Here are three articles which illustrate different approaches used to link data together and show the difficulties one can encounters when it comes to put different datasets together.
In the first article, “From Crowdsourcing to Knowledge Communities: Creating Meaningful Scholarship Through Digital Collaboration” 1, the authors different experiences they had with crowdsourcing through three different projects. They classify different cases of crowdsourcing, the ones in which the individuals deal alone with relatively easy tasks and the ones in which the task to achieve is more complex end the crowd will have to collaborate more as a community. They discuss the goods and bads of crowdsourcing.
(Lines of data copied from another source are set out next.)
(** X3. A drag over the grid followed by the drop puts the new screenshots
    where the pointer was: when a project is selected, the drag carries files
    or a pending screenshot and the grid shows one card per screenshot, the
    drag state is set and holds an index within the collection, and the drop
    leaves the screenshots before that index in place, puts the incoming ones
    right there and the remaining ones after them. *)
Theorem drag_then_drop_inserts_at_pointer
    (project : option string) (e : DragOverEvent) (cards : list CardHit) (d : DragState)
    (pending : PendingData) (reply : ApiReply) (files : list (File * ApiReply))
    (st : Store) :
  truthy_opt project ≠ None →
  hasFiles e || hasPending e = true →
  gridCards e = Some cards →
  length cards = length (sortedScreenshots st) →
  let n := length (sortedScreenshots st) in
  let d' := handleDragOver project n e d in
  let ev := drop_after d' project n pending reply files in
  let new := (λ f, mkScreenshot f "") <$> incoming ev in
  ∃ t, dropTarget d' = Some t ∧ isDragOver d' = true ∧ t ≤ n
       ∧ sortedScreenshots (handleDrop ev st).1
         = take t (sortedScreenshots st) ++ new ++ drop t (sortedScreenshots st)
       ∧ (∀ k, k < t →
               sortedScreenshots (handleDrop ev st).1 !! k = sortedScreenshots st !! k)
       ∧ (∀ k, k < length new →
               sortedScreenshots (handleDrop ev st).1 !! (t + k) = new !! k).
Proof.
  intros Hproject Hcarries Hgrid Hlen n d' ev new.
  exists (drop_target n cards).
  assert (d' = mkDragState true (Some (drop_target n cards))) as Hd'.
  { subst d'. unfold handleDragOver.
    destruct (truthy_opt project); [|done]. by rewrite Hcarries, Hgrid. }
  assert (drop_target n cards ≤ n) as Hbound
    by (by apply drop_target_in_bounds).
  assert (sortedScreenshots (handleDrop ev st).1
          = take (drop_target n cards) (sortedScreenshots st) ++ new
            ++ drop (drop_target n cards) (sortedScreenshots st)) as Hresult.
  { rewrite handleDrop_store. subst new.
    destruct (incoming ev) as [|f names] eqn:Hin.
    - simpl. by rewrite take_drop.
    - rewrite insertAt_screenshots. subst ev. unfold drop_after. simpl.
      by rewrite Hd'. }
  assert (length (take (drop_target n cards) (sortedScreenshots st))
          = drop_target n cards) as Htake by (rewrite length_take; lia).
  rewrite Hd'. simpl. split_and!; try done.
  - intros k Hk. rewrite Hresult, lookup_app_l by lia. by apply lookup_take_lt.
  - intros k Hk. rewrite Hresult, lookup_app_r by lia.
    rewrite Htake. replace (drop_target n cards + k - drop_target n cards) with k by lia.
    by apply lookup_app_l.
Qed.

Lemma drag_then_drop_inserts_at_pointer_witness :
  truthy_opt (Some "demo") ≠ None
  ∧ hasFiles (mkDragOver true false (Some [mkHit true true true]))
    || hasPending (mkDragOver true false (Some [mkHit true true true])) = true
  ∧ gridCards (mkDragOver true false (Some [mkHit true true true]))
    = Some [mkHit true true true]
  ∧ length [mkHit true true true] = length (sortedScreenshots (store_of ["a"] ∅))
  ∧ ∃ t, dropTarget (handleDragOver (Some "demo") 1
                       (mkDragOver true false (Some [mkHit true true true]))
                       (mkDragState false None)) = Some t
         ∧ t ≤ 1.
Proof.
  assert (truthy_opt (Some "demo") ≠ None) as H1 by discriminate.
  assert (hasFiles (mkDragOver true false (Some [mkHit true true true]))
          || hasPending (mkDragOver true false (Some [mkHit true true true])) = true)
    as H2 by reflexivity.
  assert (gridCards (mkDragOver true false (Some [mkHit true true true]))
          = Some [mkHit true true true]) as H3 by reflexivity.
  assert (length [mkHit true true true] = length (sortedScreenshots (store_of ["a"] ∅)))
    as H4 by reflexivity.
  split; [exact H1|]. split; [exact H2|]. split; [exact H3|]. split; [exact H4|].
  destruct (drag_then_drop_inserts_at_pointer (Some "demo") _ _ (mkDragState false None)
              NoPending (Rejected "") [] (store_of ["a"] ∅) H1 H2 H3 H4)
    as (t & Ht & _ & Hle & _).
  exists t. split; [exact Ht|exact Hle].
Defined.

(** ** What a drop does and what it reports *)

Ltac drop_cases e :=
  unfold handleDrop, incoming;
  destruct (truthy_opt (selectedProject e)) as [?project|] eqn:Hproject;
  [ destruct (pendingData e) as [|?msg|?pf] eqn:Hpending;
    [ destruct (filter _ (droppedFiles e)) as [|?fr ?files] eqn:Hfiles;
      [ | destruct (upload_all (_ :: _)) as [?names ?log] eqn:Hupload; cbn [fst snd];
          destruct (last _) eqn:Hlast ]
    |
    | destruct (importReply e) as [?ok ?nf|?msg] eqn:Hreply;
      [ destruct (accepted _) eqn:Haccepted | ] ]
  | ];
  cbn [fst snd].

Lemma insertAt_sublist (index : nat) (new : list Screenshot) (st : Store) :
  sortedScreenshots st `sublist_of` sortedScreenshots (insertAt index new st).
Proof.
  rewrite insertAt_screenshots.
  rewrite <- (take_drop index (sortedScreenshots st)) at 1.
  apply sublist_app; [done|]. by apply sublist_inserts_l.
Qed.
What comes out is that crowdsourcing can allow involving anyone who is interested in research on different topics which is interesting for the public and allows the research to move fast. The bad point is that the aim settled at the beginning is rarely exactly met but often takes various directions.
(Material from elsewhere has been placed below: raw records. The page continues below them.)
Lemma count_label_partition (details : list detail) :
  count_label real details + count_label bot details
  + count_label wash_trader details + count_label sybil details
  = length details.
Proof.
  unfold count_label. induction details as [|d details IH]; [done|].
  rewrite !filter_cons. destruct (wallet_label d); simpl;
    repeat (rewrite decide_True by done || rewrite decide_False by done); simpl; lia.
Qed.

Lemma analyze_counters (txns : list Transaction) (holders : Py.pyval) :
  let r := analyze txns holders in
  total_wallets r = length (trader_details r)
  ∧ real_traders r = count_label real (trader_details r)
  ∧ bots r = count_label bot (trader_details r)
  ∧ wash_traders r = count_label wash_trader (trader_details r)
  ∧ sybil_wallets r = count_label sybil (trader_details r)
  ∧ (bot_percentage r
     == Py.percentage (bots r) (Py.or_one (total_wallets r)))%Q.
Proof.
  destruct txns as [|t txns]; [by vm_compute|].
  unfold analyze. cbv zeta. simpl. rewrite !length_fmap. done.
Qed.

(** Each wallet has exactly one label, chosen by the precedence bot, wash
    trader, sybil, real, and the four label counts add up to the number of
    wallets. *)
Theorem labels_partition_wallets (txns : list Transaction) (holders : Py.pyval) :
  let r := analyze txns holders in
  real_traders r + bots r + wash_traders r + sybil_wallets r = total_wallets r
  ∧ total_wallets r = length (trader_details r)
  ∧ ∀ d, d ∈ trader_details r →
         (wallet_label d = bot ↔ is_bot d = true)
         ∧ (wallet_label d = wash_trader
            ↔ is_bot d = false ∧ is_wash_trader d = true)
         ∧ (wallet_label d = sybil
            ↔ is_bot d = false ∧ is_wash_trader d = false ∧ is_sybil d = true)
         ∧ (wallet_label d = real
            ↔ is_bot d = false ∧ is_wash_trader d = false ∧ is_sybil d = false).
Proof.
  cbv zeta. destruct (analyze_counters txns holders) as (-> & -> & -> & -> & -> & _).
  split; [apply count_label_partition|]. split; [done|].
  intros d Hd. destruct (analyze_detail _ _ _ Hd) as (_ & _ & _ & _ & ->).
  destruct (is_bot d), (is_wash_trader d), (is_sybil d); split_and!;
    intuition congruence.
Qed.

Lemma filter_none {A} (P : A → Prop) `{∀ x, Decision (P x)} (l : list A) :
  (∀ x, x ∈ l → ¬ P x) → filter P l = [].
Proof.
  induction l as [|x l IH]; intros Hl; [done|].
  rewrite filter_cons_False by (apply Hl; left). apply IH.
  intros y Hy. apply Hl. by right.
Qed.

(** A wallet that pays for no transaction, met only as an account of a
    transfer, is reported with no transaction, no flag and the label
    real. *)
Theorem counterparty_only_is_real (txns : list Transaction) (holders : Py.pyval)
    (d : detail) :
  d ∈ trader_details (analyze txns holders) →
  (∀ t, t ∈ txns → payer t ≠ Some (wallet d)) →
  txn_count d = 0 ∧ is_bot d = false ∧ is_wash_trader d = false
  ∧ is_sybil d = false ∧ wallet_label d = real.
Proof.
  intros Hd Hnever.
  destruct (analyze_detail _ _ _ Hd) as (Hc & Hb & Hw & Hs & Hl).
  assert (owned (wallet d) txns = []) as Hown.
  { unfold owned. apply filter_none. intros t Ht. by apply Hnever. }
  rewrite Hown in Hc, Hb, Hw.
  assert (is_sybil d = false) as Hs'.
  { rewrite Hs. apply not_true_is_false. intros Hsyb.
    apply _is_sybil_conditions in Hsyb as (s & Hin & _).
    apply slot_payers_elem in Hin as (t & Ht & _ & Hp). by apply (Hnever t). }
  rewrite Hl, Hb, Hw, Hs'. done.
Qed.

Lemma counterparty_only_is_real_witness :
  let d := Detail "seller" real 0 false false false in
  txn_count d = 0 ∧ is_bot d = false ∧ is_wash_trader d = false
  ∧ is_sybil d = false ∧ wallet_label d = real.
Proof.
  apply (counterparty_only_is_real
           [{| feePayer := Some "buyer"; fee_payer := None; slot := Some 1%Z;
               timestamp := Some 0%Z;
               tokenTransfers :=
                 [{| mint := Some "mint123"; tokenAmount := Py.PNum 1;
                     fromUserAccount := Some "seller";
                     toUserAccount := Some "buyer" |}] |}] Py.PNone).
  - vm_compute. right. left.
  - intros t ->%list_elem_of_singleton. done.
Defined.

Lemma count_label_le (l : label) (details : list detail) :
  count_label l details ≤ length details.
Proof. apply length_filter. Qed.


End TraderMore.

Section BotMore.
Import TraderAnalyzer.
#[local] Open Scope nat_scope.

(** The bot test does not depend on the order of the transactions. *)
Theorem _is_bot_order_irrelevant (l l' : list Transaction) :
  l ≡ₚ l' → _is_bot l = _is_bot l'.
Proof.
  intros Hp. unfold _is_bot.
  assert (sorted_asc (fun t : Z => t) (omap timestamp l)
          = sorted_asc (fun t : Z => t) (omap timestamp l')) as ->.
  { apply (StronglySorted_unique Z.le); [apply sorted_asc_sorted..|].
    rewrite !sorted_asc_perm. by rewrite Hp. }
  by rewrite Hp.
Qed.

Lemma _is_bot_order_irrelevant_witness :
  _is_bot (spaced "bot_wallet" 10 5) = _is_bot (reverse (spaced "bot_wallet" 10 5)).
Proof.
  apply _is_bot_order_irrelevant. symmetry. apply reverse_Permutation.
Defined.

Lemma sum_gaps_last (a z : Z) (l : list Z) :
  last (a :: l) = Some z → sum_Z (gaps (a :: l)) = (z - a)%Z.
Proof.
  revert a. induction l as [|b l IH]; intros a.
  - intros [= <-]. unfold gaps, sum_Z. simpl. lia.
  - intros Hl. change (last (a :: b :: l)) with (last (b :: l)) in Hl.
    change (gaps (a :: b :: l)) with ((b - a)%Z :: gaps (b :: l)).
    change (sum_Z ((b - a)%Z :: gaps (b :: l)))
      with ((b - a) + sum_Z (gaps (b :: l)))%Z.
    rewrite (IH b Hl). lia.
Qed.

Lemma gaps_length (a : Z) (l : list Z) : length (gaps (a :: l)) = length l.
Proof.
  revert a. induction l as [|b l IH]; intros a; [done|].
  change (gaps (a :: b :: l)) with ((b - a)%Z :: gaps (b :: l)).
  simpl. f_equal. apply IH.
Qed.

Lemma mean_below (total : Z) (n : nat) (bound : Z) :
  0 < n →
  (inject_Z total / inject_Z (Z.of_nat n) < inject_Z bound)%Q
  ↔ (total < bound * Z.of_nat n)%Z.
Proof.
  intros Hn.
  assert (0 < inject_Z (Z.of_nat n))%Q as Hpos.
  { change 0%Q with (inject_Z 0). rewrite <- Zlt_Qlt. lia. }
  rewrite Zlt_Qlt, inject_Z_mult. split.
  - intros H. apply (Qmult_lt_r _ _ _ Hpos) in H.
    assert (inject_Z total
            == inject_Z total / inject_Z (Z.of_nat n) * inject_Z (Z.of_nat n))%Q as ->;
      [|done].
    field. intros H0. rewrite H0 in Hpos. by apply Qlt_irrefl in Hpos.
  - intros H. by apply Qlt_shift_div_r.
Qed.

(** With more than 5 transactions and at least 2 timestamps, the bot test
    holds exactly when the time from the earliest to the latest timestamp
    is below 30 seconds times the number of gaps. *)
Theorem _is_bot_by_span (l : list Transaction) (lo hi : Z) :
  5 < length l → 2 ≤ length (stamps l) →
  lo ∈ stamps l → hi ∈ stamps l →
  (∀ t, t ∈ stamps l → (lo ≤ t ≤ hi)%Z) →
  (_is_bot l = true ↔ (hi - lo < 30 * (Z.of_nat (length (stamps l)) - 1))%Z).
Proof.
  intros Hlen Hn Hlo Hhi Hall.
  unfold _is_bot, BOT_MIN_TXNS, BOT_AVG_INTERVAL_SECS. fold (stamps l).
  pose proof (sorted_asc_sorted (stamps l)) as Hs.
  pose proof (sorted_asc_perm (fun t : Z => t) (stamps l)) as Hp.
  assert (length (sorted_asc (fun t : Z => t) (stamps l)) = length (stamps l)) as Hlen'
    by (by rewrite Hp).
  destruct (Nat.leb_spec (length l) 5); [lia|].
  destruct (Nat.ltb_spec (length (sorted_asc (fun t : Z => t) (stamps l))) 2); [lia|].
  destruct (sorted_asc (fun t : Z => t) (stamps l)) as [|a asc] eqn:E;
    [simpl in Hlen'; lia|].
  assert (a = lo) as ->.
  { assert (lo ≤ a)%Z by (apply Hall; rewrite <- Hp; left).
    assert (a ≤ lo)%Z; [|lia].
    apply StronglySorted_inv in Hs as [_ Ha].
    rewrite <- Hp in Hlo. apply elem_of_cons in Hlo as [->|Hlo]; [lia|].
    by apply (proj1 (Forall_forall _ _) Ha). }
  destruct (last (lo :: asc)) as [z|] eqn:El; [|by rewrite last_cons in El; destruct (last asc)].
  assert (z = hi) as ->.
  { assert (z ∈ lo :: asc) as Hz by (by apply last_Some_elem_of).
    assert (z ≤ hi)%Z by (apply Hall; by rewrite <- Hp).
    assert (hi ≤ z)%Z; [|lia].
    rewrite <- Hp in Hhi.
    apply last_Some in El as [pre Hpre]. rewrite Hpre in Hs, Hhi.
    apply elem_of_app in Hhi as [Hhi|Hhi]; [|apply list_elem_of_singleton in Hhi; lia].
    by apply (StronglySorted_app_1_elem_of _ _ _ _ _ Hs Hhi), list_elem_of_singleton. }
  rewrite Qltb_lt, intervals_gaps, (sum_gaps_last _ _ _ El), gaps_length.
  change 30%Q with (inject_Z 30).
  simpl in Hlen'.
  rewrite mean_below by lia. lia.
Qed.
In the second article, “Generating Navigable Semantic Maps from Social Sciences Corpora” 2, the authors take a practical example to illustrate their approach of the problematic. Starting form documents concerning the 2007-2008 financial crisis their aim was to underline the roles of the different actors and the mechanic behind the different events of the crisis. They talk about the different automatic tools they use and underline the fact that automated processes sometimes lead to unsatisfactory results. They underline the problematic of entities sometimes appearing under different forms making it difficult for algorithms to make the link between the different appearances. They also asked experts in the area to assess the quality of the results.
The last article, “An entity-based approach to interoperability in the Canadian Writing Research Collaboratory”3, treats of the question of the format used to create datasets and the difficulties to link different datasets together due to the difference in format. They explain how they proceed to link different datasets and make them interoperable. They also mention different existing standards for datasets and think it is better to find solutions to bridge differently formatted datasets then to try standardizing everything. They point is mainly that the idea of humanists working in a standardized uniform way seems utopist and unachievable to them.
In sum one can say that crowdsourcing is a really important tool for humanists as it is quickly achieving incredible amounts of work. But data obtained this way are often really heterogeneous and difficult to deal with. On top of that each project uses its own technic and format making the different datasets obtained difficult to use together. Even though standardizing everything seems and though task I think that taking more time on the interface before launching a crowdsourcing operation would allow a better efficiency of the process, for example by guiding more the participant in tagging operations as it is a key point to afterwards link things together. Also standardizing some parameters of datasets seems really interesting to me. It might take a lot of time and energy to put into place but would allow much better collaboration between humanists in the world and save time by avoiding reworking data that have already been treated by someone else.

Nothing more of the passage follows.